Margera is one of many straight cisgender males living with eating disorders. According to a 2012 study called Treatment Issues and Outcomes for Males with Eating Disorders, men who suffer also deal with comorbid conditions like depression, excessive exercise, substance disorders, and anxiety. 

Gay and bisexual men, in general, have a larger chance of succumbing to eating disorders. A 2007 study from Columbia University’s Mailman School of Public Health, published in the International Journal of Eating Disorders, showed that 42 percent of men who have eating disorders identify as gay or bi. In fact, gay and bisexual cisgender men were seven times more likely to binge, and 12 times more likely to purge than cisgender straight men. But these kinds of statistics often keep straight men in the closet with coming out about their struggles. 

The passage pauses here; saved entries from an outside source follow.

(** A bounds check passes when what follows reads at least as much. *)
Lemma reads_need {A} (m : rd A) n bs a :
  reads m bs a → n ≤ zlen bs → reads (need data n ≫= λ _, m) bs a.
Proof.
  intros H Hn off rest Hat. unfold mbind, rd_bind, need. pose proof Hat as (H1 & H2 & _).
  rewrite zlen_app in H2. pose proof (zlen_nonneg rest).
  rewrite Z.gtb_ltb, (proj2 (Z.ltb_ge _ _)) by lia. by apply H with rest.
Qed.

(** Taking a prefix and skipping [adv] bytes. *)
Lemma reads_take n adv bs :
  n = zlen bs → adv = n → reads (take_bytes data n adv) bs bs.
Proof.
  intros -> -> off rest (H1 & H2 & H3). rewrite zlen_app in H2. pose proof (zlen_nonneg rest).
  pose proof (zlen_nonneg bs). unfold take_bytes. rewrite go_slice_ok by lia.
  replace (off + zlen bs - off) with (zlen bs) by lia. unfold slice. rewrite H3.
  do 3 f_equal. unfold zlen. by rewrite Nat2Z.id, take_app_length.
Qed.

Lemma reads_u n z : reads (u data (Z.of_nat n)) (le_bytes n z) (z mod 256 ^ Z.of_nat n).
Proof.
  unfold u. eapply reads_map; [apply reads_take; [by rewrite zlen_le_bytes|done]|].
  rewrite le_value_bytes_mod. apply reads_ret.
Qed.

Lemma reads_byte b : reads (u data 1) [b] b.
Proof.
  unfold u. eapply reads_map; [by apply reads_take|].
  replace (le_value [b]) with b by (simpl; lia). apply reads_ret.
Qed.

Lemma u32_small z : 0 ≤ z < 2 ^ 32 → z mod 256 ^ Z.of_nat 4 = z.
Proof. apply Z.mod_small. Qed.

Lemma reads_string b : zlen b < 2 ^ 32 → reads (decode_string data) (encode_bytes b) b.
Proof.
  intros Hb. pose proof (zlen_nonneg b). unfold decode_string, encode_bytes.
  apply reads_need; [|rewrite zlen_app, zlen_le_bytes; lia].
  eapply reads_bind; [apply (reads_u 4)|]. rewrite u32_small by lia.
  apply reads_need; [by apply reads_take|lia].
Qed.

(** What a decoded address is: the zero address comes back as [::]. *)
Definition stored_addr (a : Addr) : Addr :=
  match a with AddrZero => Addr16 (replicate 16 0) | _ => a end.

Definition wf_addr (a : Addr) : Prop :=
  match a with AddrZero => True | Addr4 b => zlen b = 4 | Addr16 b => zlen b = 16 end.

Lemma reads_addr a : wf_addr a → reads (decode_addr data) (encode_addr a) (stored_addr a).
Proof.
  intros Ha.
  assert (∃ len body, encode_addr a = [len] ++ body ∧ zlen body = len ∧
    (if len =? 4 then Addr4 body else Addr16 body) = stored_addr a ∧ (len = 4 ∨ len = 16))
    as (len & body & -> & Hl & <- & Hlen).
  { destruct a as [|b|b]; [exists 16, (replicate 16 0)|exists 4, b|exists 16, b]; auto. }
  unfold decode_addr. apply reads_need; [|rewrite zlen_app, zlen_cons, (@zlen_nil Z); lia].
  eapply reads_bind; [apply reads_byte|]. apply reads_need; [|lia].
  destruct Hlen as [-> | ->]; cbn [Z.eqb Pos.eqb];
    (eapply reads_map; [by apply reads_take|apply reads_ret]).
Qed.

(** Items of a counted list. *)
Lemma reads_many {A B} (item : rd B) (enc : A → list Z) (f : A → B) l :
  Forall (λ a, reads item (enc a) (f a)) l →
  reads (decode_many (length l) item) (concat (enc <$> l)) (f <$> l).
Proof.
  induction 1 as [|a l Ha _ IH]; [apply reads_ret|]. cbn [decode_many length].
  rewrite !fmap_cons. cbn [concat]. eapply reads_bind; [exact Ha|].
  eapply reads_map; [exact IH|]. apply reads_ret.
Qed.

Lemma reads_list {A B} (item : rd B) (enc : A → list Z) (f : A → B) l :
  zlen l < 2 ^ 32 → Forall (λ a, reads item (enc a) (f a)) l →
  reads (decode_list data item) (le_bytes 4 (zlen l) ++ concat (enc <$> l)) (f <$> l).
Proof.
  intros Hl Hall. pose proof (zlen_nonneg l). unfold decode_list.
  apply reads_need; [|rewrite zlen_app, zlen_le_bytes; pose proof (zlen_nonneg (concat (enc <$> l))); lia].
  eapply reads_bind; [apply (reads_u 4)|]. rewrite u32_small by lia.
  unfold zlen. rewrite Nat2Z.id. by apply reads_many.
Qed.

In the past, eating disorders have been characterized as “women’s problems,” the National Eating Disorders Association points out. Men are often scared to come forward with their own issues in fear of being seen as “feminine,” thus leading to a depression and shame that often magnifies the struggle. 

“Hidden depression drives several of the problems we think of as typically male: physical illness, alcohol and drug abuse, domestic violence, failures in intimacy, self-sabotage in careers,” researchers wrote in Terrence Real's book I Don’t Want To Talk About It: Overcoming the Secret Legacy of Male Depression. 

The issue of eating disorders is very complex, and Margera’s story is one that many men can relate to. And it's time for us to start talking about it. 

As stated in the study Eating Disorders in Men: Underdiagnosed, Undertreated, and Misunderstood, “men are not supposed to be emotionally vulnerable in our present culture, yet they encounter pressures on a daily basis to be more muscular and meet the current male body shape ideals. This is deleterious for many men as they feel pressure from many sources to meet mainstream society's definition of masculine… This is a major hurdle for the advancement and better understanding of men with eating disorders.”